Life is a journey that is full of surprises. We plan and prepare as best we can, but life can throw us a curve and the unexpected finds its way to us. Not only does the unexpected happen in life, but we also witness things that are evil, oppressive, or unjust that causes us to stop and wonder what God is up to. From this we can find ourselves in a place where our faith in God struggles and we may even begin to doubt.
What can be even more troubling is when people around us intentionally try to cause our faith to stumble. Whether it be a stranger, friend, or even a family member, we will encounter people in life that find out we are Christian and they seem to make it their goal to challenge our faith. And it is not just people around us that can cause us to question our faith in Christ. Even our own human nature can lead us to doubt. These are challenges we all face as Christians.

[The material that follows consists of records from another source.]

Lemma list_unlink_at r l xs ys e :
  list_at r l (xs ++ e :: ys) ->
  list_at (ram_unlink r e) l (xs ++ ys) /\
  agree (outside (nodes l (xs ++ e :: ys))) r (ram_unlink r e).
Proof.
  intros [Hl Hs Ho].
  destruct (nodes_split l xs ys) as (A & p & B & _ & _ & HN & HN').
  rewrite HN' in *.
  destruct (unlink_links r A p e (List.hd (tail_of l) ys) B) as [Hl' Hag]; [done..|].
  split; [split|done]; rewrite HN.
  - done.
  - apply sep_app in Hs as (HA & (HpB & HeB & HqB & HB) & HAB).
    rewrite !Forall_cons in HpB. apply sep_app. split_and!; [done| |].
    + simpl. rewrite Forall_cons. tauto.
    + intros x y Hx Hy. apply HAB; [done|]. set_solver.
  - apply Forall_app in Ho as [HA HB]. rewrite !Forall_cons in HB.
    apply Forall_app. split; [done|]. rewrite !Forall_cons. tauto.
Qed.

(** ** The functions refine sequence operations *)

Lemma la_next_hd r l xs : list_at r l xs -> lnext r (head_of l) = List.hd (tail_of l) xs.
Proof. intros [Hl _ _]. unfold nodes in Hl. destruct xs; simpl in Hl; by destruct Hl as [[? _] _]. Qed.

Lemma la_step r l xs x ys : list_at r l (xs ++ x :: ys) -> lnext r x = List.hd (tail_of l) ys.
Proof.
  intros [Hl _ _]. destruct (nodes_split l xs ys) as (A & p & B & _ & _ & _ & HN').
  rewrite HN' in Hl. apply links_split in Hl as (_ & _ & Hl).
  apply links_cons2 in Hl as [[Hl _] _]. done.
Qed.

Lemma la_tail_notin r l xs : list_at r l xs -> tail_of l ∉ xs.
Proof.
  intros [_ Hs _] Hin. unfold nodes in Hs. destruct Hs as [_ Hs].
  apply sep_app in Hs as (_ & _ & Hs).
  destruct (Hs (tail_of l) (tail_of l)) as [?|?]; [done|set_solver|lia|lia].
Qed.

Lemma list_init_spec l m :
  addr_ok l -> addr_ok (tail_of l) ->
  exists r', list_init l m = Ok (tt, set_ram r' m) /\ list_at r' l [] /\
    agree (outside (nodes l [])) (ram m) r'.
Proof.
  intros Hl Ht. unfold tail_of in *. eexists. split; [reflexivity|]. simpl.
  unfold head_of, tail_of in *. split; [split|].
  - simpl. split_and!; [split|done].
    + unfold head_of, tail_of. rewrite !(ld32_st32_ne _ _ (l + 4)) by lia.
      rewrite ld32_st32_eq. by apply u32_id.
    + unfold head_of, tail_of. rewrite (ld32_st32_ne _ (l + 8 + 4)) by lia.
      rewrite ld32_st32_eq. by apply u32_id.
  - simpl. split_and!; repeat constructor. unfold apart, head_of, tail_of. lia.
  - apply Forall_cons. split; [done|]. apply Forall_cons. by split.
  - intros a Ha. unfold outside, nodes in Ha. simpl in Ha.
    rewrite !Forall_cons in Ha. unfold head_of, tail_of in Ha.
    rewrite !ld8_st32_ne by lia. done.
Qed.

(** A fresh element for a list: it overlaps no node of it. *)
Definition fresh_elem (l : Z) (xs : list Z) (e : Z) : Prop :=
  addr_ok e /\ Forall (apart e) (nodes l xs).

Lemma list_append_spec l xs e m :
  list_at (ram m) l xs -> fresh_elem l xs e ->
  exists r', list_append l e m = Ok (tt, set_ram r' m) /\ list_at r' l (xs ++ [e]) /\
    agree (outside (e :: nodes l xs)) (ram m) r'.
Proof.
  intros Hl [Hoe Hf]. unfold list_append. rewrite list_insert_before_eq.
  eexists. split; [done|].
  rewrite <- (app_nil_r xs) in Hl. pose proof (la_sep _ _ _ Hl) as Hs.
  destruct (list_insert_at (ram m) l xs [] e) as [H1 H2]; [done| |done|].
  - split; [by rewrite app_nil_r|done].
  - rewrite app_nil_r in H2. done.
Qed.

Lemma list_push_spec l xs e m :
  list_at (ram m) l xs -> fresh_elem l xs e ->
  exists r', list_push l e m = Ok (tt, set_ram r' m) /\ list_at r' l (e :: xs) /\
    agree (outside (e :: nodes l xs)) (ram m) r'.
Proof.
  intros Hl [Hoe Hf]. unfold list_push, get_next, load32. mstep.
  rewrite (la_next_hd _ _ _ Hl), list_insert_before_eq.
  eexists. split; [done|].
  destruct (list_insert_at (ram m) l [] xs e) as [H1 H2]; [done| |done|by split].
  split; [done|by apply la_sep with (ram m)].
Qed.

Lemma list_remove_spec l xs e ys m :
  list_at (ram m) l (xs ++ e :: ys) ->
  exists r', list_remove e m = Ok (tt, set_ram r' m) /\ list_at r' l (xs ++ ys) /\
    agree (outside (nodes l (xs ++ e :: ys))) (ram m) r'.
Proof.
  intros Hl. rewrite list_remove_eq. eexists. split; [done|].
  by apply list_unlink_at.
Qed.

Lemma list_pop_spec l x xs m :
  list_at (ram m) l (x :: xs) ->
  exists r', list_pop l m = Ok (x, set_ram r' m) /\ list_at r' l xs /\
    agree (outside (nodes l (x :: xs))) (ram m) r'.
Proof.
  intros Hl. unfold list_pop, get_next, load32. mstep.
  rewrite (la_next_hd _ _ _ Hl). simpl.
  destruct (list_remove_spec l [] x xs m Hl) as (r' & Hr & H1 & H2).
  exists r'. rewrite (bind_Ok _ _ _ _ _ Hr). done.
Qed.

Lemma list_empty_spec l xs m :
  list_at (ram m) l xs -> list_empty l m = Ok (bool_decide (xs = []), m).
Proof.
  intros Hl. unfold list_empty, get_next, load32. mstep. apply Ok_val.
  rewrite (la_next_hd _ _ _ Hl). apply bool_decide_ext.
  destruct xs as [|x xs]; [done|]. simpl. split; [|done]. intros ->.
  destruct (la_tail_notin _ _ _ Hl). set_solver.
Qed.

Lemma elem_find_loop_spec n l e xs ys m :
  list_at (ram m) l (xs ++ ys) -> (length ys < n)%nat ->
  elem_find_loop n l e (List.hd (tail_of l) ys) m = Ok (bool_decide (e ∈ ys), m).
Proof.
  revert xs ys. induction n as [|n IH]; intros xs ys Hl Hn; [lia|].
  destruct ys as [|y ys]; simpl in *.
  - rewrite decide_False by naive_solver. done.
  - assert (y <> tail_of l).
    { intros ->. destruct (la_tail_notin _ _ _ Hl). set_solver. }
    rewrite decide_True by done. case_decide as Hye.
    + subst. apply Ok_val. rewrite bool_decide_true; [done|]. set_solver.
    + unfold get_next, load32. mstep. rewrite (la_step _ _ _ _ _ Hl).
      rewrite (IH (xs ++ [y]) ys); [|by rewrite <- app_assoc|lia].
      apply Ok_val, bool_decide_ext. set_solver.
Qed.

Lemma elem_find_spec n l e xs m :
  list_at (ram m) l xs -> (length xs < n)%nat ->
  elem_find n l e m = Ok (bool_decide (e ∈ xs), m).
Proof.
  intros Hl Hn. unfold elem_find, get_next, load32. mstep.
  rewrite (la_next_hd _ _ _ Hl). by apply elem_find_loop_spec with (xs := []).
Qed.

Lemma list_len_loop_spec n l k xs ys m :
  list_at (ram m) l (xs ++ ys) -> (length ys < n)%nat -> k = u32 k ->
  list_len_loop n l (List.hd (tail_of l) ys) k m = Ok (u32 (k + Z.of_nat (length ys)), m).
Proof.
  revert xs ys k. induction n as [|n IH]; intros xs ys k Hl Hn Hk; [lia|].
  destruct ys as [|y ys]; simpl in *.
  - rewrite decide_False by naive_solver. apply Ok_val. by rewrite Z.add_0_r.
  - assert (y <> tail_of l).
    { intros ->. destruct (la_tail_notin _ _ _ Hl). set_solver. }
    rewrite decide_True by done. unfold get_next, load32. mstep.
    rewrite (la_step _ _ _ _ _ Hl).
    rewrite (IH (xs ++ [y]) ys); [|by rewrite <- app_assoc|lia|by rewrite u32_idem].
    apply Ok_val. zmod_lia.
Qed.

Lemma list_len_spec n l xs m :
  list_at (ram m) l xs -> (length xs < n)%nat ->
  list_len n l m = Ok (u32 (Z.of_nat (length xs)), m).
Proof.
  intros Hl Hn. unfold list_len, get_next, load32. mstep.
  rewrite (la_next_hd _ _ _ Hl). by apply list_len_loop_spec with (xs := []).
Qed.

(** [list_traversal] with a callback that only looks: the first element the
    callback accepts, or NULL. *)
Lemma list_traversal_loop_spec n l func arg (P : Z -> bool) xs ys m :
  list_at (ram m) l (xs ++ ys) -> (length ys < n)%nat ->
  (forall y, y ∈ ys -> func y arg m = Ok (P y, m)) ->
  list_traversal_loop n l func arg (List.hd (tail_of l) ys) m =
  Ok (match list_find P ys with Some (_, y) => y | None => 0 end, m).
Proof.
  revert xs ys. induction n as [|n IH]; intros xs ys Hl Hn HP; [lia|].
  destruct ys as [|y ys]; simpl in *.
  - rewrite decide_False by naive_solver. done.
  - assert (y <> tail_of l).
    { intros ->. destruct (la_tail_notin _ _ _ Hl). set_solver. }
    rewrite decide_True by done. rewrite (bind_Ok _ _ _ _ _ (HP y ltac:(set_solver))).
    destruct (P y) eqn:HPy.
    + by rewrite decide_True.
    + rewrite decide_False by (by intros []). unfold get_next, load32. mstep.
      rewrite (la_step _ _ _ _ _ Hl).
      rewrite (IH (xs ++ [y]) ys); [|by rewrite <- app_assoc|lia|set_solver].
      apply Ok_val. by destruct (list_find P ys) as [[? ?]|].
Qed.

Lemma list_traversal_spec n l func arg (P : Z -> bool) xs m :
  list_at (ram m) l xs -> (length xs < n)%nat ->
  (forall y, y ∈ xs -> func y arg m = Ok (P y, m)) ->
  list_traversal n l func arg m =
  Ok (match list_find P xs with Some (_, y) => y | None => 0 end, m).
Proof.
  intros Hl Hn HP. unfold list_traversal, get_next, load32. mstep.
  rewrite (bind_Ok _ _ _ _ _ (list_empty_spec _ _ _ Hl)).
  destruct xs as [|x xs]; [done|]. rewrite bool_decide_false by done.
  rewrite (la_next_hd _ _ _ Hl). by apply list_traversal_loop_spec with (xs := []).
Qed.

(** ** Theorems *)

(** C36: The doubly linked list in memory is the sequence of its elements:
    appending, pushing and removing edit the sequence, popping takes its
    first element; each changes no byte but the links of the list's nodes
    and of the element. *)
Theorem list_is_sequence l xs e m :
  list_at (ram m) l xs -> fresh_elem l xs e ->
  (exists r', list_append l e m = Ok (tt, set_ram r' m) /\ list_at r' l (xs ++ [e]) /\
     agree (outside (e :: nodes l xs)) (ram m) r') /\
  (exists r', list_push l e m = Ok (tt, set_ram r' m) /\ list_at r' l (e :: xs) /\
     agree (outside (e :: nodes l xs)) (ram m) r') /\
  (forall ys x zs, xs = ys ++ x :: zs ->
     exists r', list_remove x m = Ok (tt, set_ram r' m) /\ list_at r' l (ys ++ zs) /\
       agree (outside (nodes l xs)) (ram m) r') /\
  (forall x ys, xs = x :: ys ->
     exists r', list_pop l m = Ok (x, set_ram r' m) /\ list_at r' l ys /\
       agree (outside (nodes l xs)) (ram m) r').
Proof.
  intros Hl He. split; [by apply list_append_spec|]. split; [by apply list_push_spec|]. split.
  - intros ys x zs ->. by apply list_remove_spec.
  - intros x ys ->. by apply list_pop_spec.
Qed.

(** the queries answer membership, emptiness and length of the sequence,
    and leave memory alone. *)
Theorem list_queries n l xs e m :
  list_at (ram m) l xs -> (length xs < n)%nat ->
  elem_find n l e m = Ok (bool_decide (e ∈ xs), m) /\
  list_empty l m = Ok (bool_decide (xs = []), m) /\
  list_len n l m = Ok (u32 (Z.of_nat (length xs)), m).
Proof.
  intros Hl Hn. split; [by apply elem_find_spec|]. split; [by apply list_empty_spec|].
  by apply list_len_spec.
Qed.

(** A list at 0x100 holding the element 0x200. *)
Definition demo_list : mach :=
  Mach (st32 (st32 (st32 (st32 ∅ 0x104 0x200) 0x200 0x100) 0x204 0x108) 0x108 0x200) 2 [] [].

Lemma demo_list_at : list_at (ram demo_list) 0x100 [0x200].
Proof.
  split.
  - by vm_compute.
  - repeat constructor; unfold apart, tail_of, head_of; lia.
  - repeat constructor; unfold addr_ok, tail_of, head_of; lia.
Qed.

Lemma list_is_sequence_witness :
  (exists r', list_append 0x100 0x300 demo_list = Ok (tt, set_ram r' demo_list) /\
     list_at r' 0x100 [0x200; 0x300] /\
     agree (outside [0x300; 0x100; 0x200; 0x108]) (ram demo_list) r') /\
  (exists r', list_push 0x100 0x300 demo_list = Ok (tt, set_ram r' demo_list) /\
     list_at r' 0x100 [0x300; 0x200] /\
     agree (outside [0x300; 0x100; 0x200; 0x108]) (ram demo_list) r') /\
  (forall ys x zs, [0x200] = ys ++ x :: zs ->
     exists r', list_remove x demo_list = Ok (tt, set_ram r' demo_list) /\ list_at r' 0x100 (ys ++ zs) /\
       agree (outside [0x100; 0x200; 0x108]) (ram demo_list) r') /\
  (forall x ys, [0x200] = x :: ys ->
     exists r', list_pop 0x100 demo_list = Ok (x, set_ram r' demo_list) /\ list_at r' 0x100 ys /\
       agree (outside [0x100; 0x200; 0x108]) (ram demo_list) r').
Proof.
  apply (list_is_sequence 0x100 [0x200] 0x300); [apply demo_list_at|].
  split; [unfold addr_ok; lia|]. repeat constructor; unfold apart, tail_of, head_of; lia.
Defined.

Lemma list_queries_witness :
  elem_find 2 0x100 0x200 demo_list = Ok (bool_decide (0x200 ∈ [0x200]), demo_list) /\
  list_empty 0x100 demo_list = Ok (bool_decide ([0x200] = []), demo_list) /\
  list_len 2 0x100 demo_list = Ok (u32 (Z.of_nat (length [0x200])), demo_list).
Proof. apply (list_queries 2 0x100 [0x200] 0x200); [apply demo_list_at|simpl; lia]. Defined.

With these truths in mind, I want to urge us to not be distressed. We are not the only ones to struggle with our faith. Even in our modern society where it seems we can demand proof for everything, we are not the first to doubt. We only need to look to Scripture to find this to be true. Soon after Christ’s death and resurrection, the disciples were struggling to make sense of it all. They even had the opportunity to walk with Jesus, to hear him teach, and to witness his miracles of healing. Yet they still had doubt and struggled to make sense of it all.
The most famous doubter among the disciples was Thomas. His doubt was so infamous that he is widely known as “Doubting Thomas.” We hear his familiar struggles with understanding Christ’s death and resurrection in John 20:19-31. In these verses of Scripture, Jesus appears to the disciples in a locked house, however Thomas is absent. When the others tell Thomas about what they had seen, Thomas demands proof. Thomas says, “Unless I see the mark of the nails in his hands, and put my finger in the mark of the nails and my hand in his side, I will not believe” (John 20:25).
Thomas soon gets the opportunity for the evidence he needs. A week later Jesus again appears in the locked house with the disciples and this time Thomas is there. Jesus shows Thomas the wounds of the crucifixion and offers the opportunity to touch them. However Scripture does not say Thomas ended up following through with his request. Instead Jesus only speaks and Thomas responds, “My Lord and my God.” Thomas does not need to touch the wounds. He just hears Jesus and his doubt is resolved.
I hope this is good news for all of us. Jesus may return in our lifetime and give us the opportunity to walk with him. But if not we, like Thomas, know Jesus through hearing. We hear Jesus speak to us through Scripture. We hear other people tell about their experiences with Jesus in their life. In times of prayer we are able to hear the still, small voice of Jesus stirring in our souls and speaking to us.
There are also ways God is speaking to us in the world around us. When we hear the wind blow by or the waves crashing on the beach, we are hearing God’s love speak to us. The melody of bird’s chirping is beauty only God could imagine. Even in the sounds of laughter or weeping God is present and speaking into our human nature and meeting us there.
Life is unpredictable. But in its unpredictability it is also a beautiful journey. We will doubt and our faith will struggle. Yet Christ will reach out to us, knowing these truths of our human nature, and when we have ears to listen and hearts to know, our faith can be renewed. May we also speak the Good News of Jesus Christ so that through us people that doubt are able to turn towards Jesus. Together we may all cry out with Thomas, “My Lord and my God!”